(** A transaction of an empty position is entered, one is taken out, or one is replaced
    by one of the same sender and nonce. *)
Lemma consistent_enter V E p x r : consistent V E → V p = None → E (key x) (nonce_of x) = None →
  rst_idx r = p → rst_price r = gas_cap x →
  consistent (set_at p (Some x) V) (λ k n, if decide (k = key x ∧ n = nonce_of x) then Some r else E k n).
Proof.
  intros [H1 H2] Hp Hx Hi Hpr. split; unfold set_at.
  - intros i y. case_decide as Hip; [intros [= <-]; exists r; rewrite decide_True by done; naive_solver|]. intros Hy.
    destruct (H1 _ _ Hy) as (r' & Hr' & ?). exists r'. split; [|done]. rewrite decide_False; [done|].
    intros [Hk Hn]. congruence.
  - intros k n r'. case_decide as Hk; [intros [= <-]; exists x; rewrite decide_True by done; naive_solver|].
    intros (y & Hy & ? & ?)%H2. exists y. split; [|done]. rewrite decide_False; [done|]. intros Heq.
    rewrite Heq in Hy. congruence.
Qed.
Lemma consistent_leave V E p x : consistent V E → V p = Some x →
  consistent (set_at p None V) (λ k n, if decide (k = key x ∧ n = nonce_of x) then None else E k n).
Proof.
  intros Hc Hp. pose proof Hc as [H1 H2]. split; unfold set_at.
  - intros i y. case_decide as Hip; [done|]. intros Hy. destruct (H1 _ _ Hy) as (r' & Hr' & ?). exists r'.
    split; [|done]. rewrite decide_False; [done|]. intros [Hk Hn]. by apply Hip, (consistent_inj V E i p y x).
  - intros k n r'. case_decide as Hk; [done|]. intros (y & Hy & Hky & Hny)%H2. exists y. split; [|done].
    rewrite decide_False; [done|]. intros Heq. rewrite Heq in Hy. apply Hk. naive_solver.
Qed.
Lemma consistent_replace V E p x y (f : receivedTransaction → receivedTransaction) :
  consistent V E → V p = Some x → key y = key x → nonce_of y = nonce_of x →
  (∀ r, rst_idx (f r) = rst_idx r ∧ rst_price (f r) = gas_cap y) →
  consistent (set_at p (Some y) V)
    (λ k n, if decide (k = key x ∧ n = nonce_of x) then f <$> E (key x) (nonce_of x) else E k n).
Proof.
  intros Hc Hp Hk Hn Hf. pose proof Hc as [H1 H2]. destruct (H1 _ _ Hp) as (r & Hr & Hri & Hrp). split; unfold set_at.
  - intros i z. case_decide as Hip.
    + intros [= <-]. rewrite decide_True, Hr by done. exists (f r). destruct (Hf r) as [-> ->]. by subst.
    + intros Hz. destruct (H1 _ _ Hz) as (r' & Hr' & ?). exists r'.
      split; [|done]. rewrite decide_False; [done|]. intros [? ?]. by apply Hip, (consistent_inj V E i p z x).
  - intros k n r'. case_decide as Hkn.
    + rewrite Hr. intros [= <-]. destruct (Hf r) as [-> _]. exists y. rewrite decide_True by done. naive_solver.
    + intros (z & Hz & Hkz & Hnz)%H2. exists z. split; [|done]. rewrite decide_False; [done|]. intros Heq.
      rewrite Heq in Hz. apply Hkn. naive_solver.
Qed.

(** Neighbours of different senders may change places. *)
Lemma ordered_swap V p x v : ordered V → V p = Some v → V (S p) = Some x → key v ≠ key x →
  ordered (set_at (S p) (Some v) (set_at p (Some x) V)).
Proof.
  intros Ho Hp Hs Hk i j a b. unfold set_at.
  repeat case_decide; subst; intros Ha Hb Hij Hab; simplify_eq; try lia.
  - eapply (Ho p j); [done..|lia|done].
  - eapply (Ho (S p) j); [done..|lia|done].
  - eapply (Ho i p); [done..|lia|done].
  - eapply (Ho i (S p)); [done..|lia|done].
  - by eapply (Ho i j).
Qed.

(** ** The loops *)

Definition pos q : nat → option SignedTransaction := λ i, stList q !! i.
Abbreviation ent q := (entry (rstBuffer q)).

Definition good q : Prop := lists_ok (rstBuffer q) ∧ consistent (pos q) (ent q) ∧ ordered (pos q).

(** The queue with a value [v] in the hole at [p]. *)
Definition with_hole p v q : Prop :=
  (p < length (stList q))%nat ∧ lists_ok (rstBuffer q) ∧
  consistent (set_at p (Some v) (pos q)) (set_idx v p (ent q)).

(** [q'] has the transactions of [q] with [v] at [p], and its other maps. *)
Definition rearranged p v q q' : Prop :=
  stList q' ≡ₚ <[p:=v]> (stList q) ∧ timeBuffer q' = timeBuffer q ∧ hashBuffer q' = hashBuffer q.

Lemma place_pos p v q i : (p < length (stList q))%nat → pos (place g p v q) i = set_at p (Some v) (pos q) i.
Proof.
  intros Hp. unfold pos, place, set_at. simpl. case_decide as Hi.
  - subst. by rewrite list_lookup_insert_eq.
  - by rewrite list_lookup_insert_ne.
Qed.
Lemma place_ent p v q k n : ent (place g p v q) k n = set_idx v p (ent q) k n.
Proof. unfold place, update_of, set_idx. simpl. by rewrite entry_update. Qed.

Lemma hole_entry p v q : with_hole p v q → is_Some (ent q (key v) (nonce_of v)).
Proof.
  intros (_ & _ & [H1 _]). destruct (H1 p v) as (r & Hr & _); [unfold set_at; by rewrite decide_True|].
  unfold set_idx in Hr. rewrite decide_True in Hr by done. destruct (ent q _ _); [by eexists|done].
Qed.

Lemma place_good p v q : with_hole p v q → ordered (set_at p (Some v) (pos q)) →
  good (place g p v q) ∧ rearranged p v q (place g p v q).
Proof.
  intros Hh Ho. pose proof (hole_entry _ _ _ Hh) as He. destruct Hh as (Hp & HR & Hc). split; [|done]. split_and!.
  - by apply lists_ok_update.
  - eapply consistent_ext; [..|exact Hc]; intros; symmetry; [by apply place_pos|apply place_ent].
  - eapply ordered_ext; [|exact Ho]. intros. symmetry. by apply place_pos.
Qed.

Lemma set_idx_ext v s E E' k n : (∀ k n, E k n = E' k n) → set_idx v s E k n = set_idx v s E' k n.
Proof. intros HE. unfold set_idx. by rewrite !HE. Qed.
Lemma set_idx_swap v x p s E k n : ¬ (key v = key x ∧ nonce_of v = nonce_of x) →
  set_idx v s (set_idx x p (set_idx v p E)) k n = set_idx v s (set_idx x p E) k n.
Proof.
  intros Hne. unfold set_idx.
  rewrite !(decide_False (P := key v = key x ∧ nonce_of v = nonce_of x)) by done.
  rewrite !(decide_False (P := key x = key v ∧ nonce_of x = nonce_of v)) by naive_solver.
  rewrite (decide_True (P := key v = key v ∧ _)) by done.
  repeat case_decide; try done. by destruct (E (key v) (nonce_of v)).
Qed.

==============================

YOUR GOAL:
Considering each line of the material above, count those with the word "stList" and give only the number.

SOLUTION TO THE PROBLEM:
4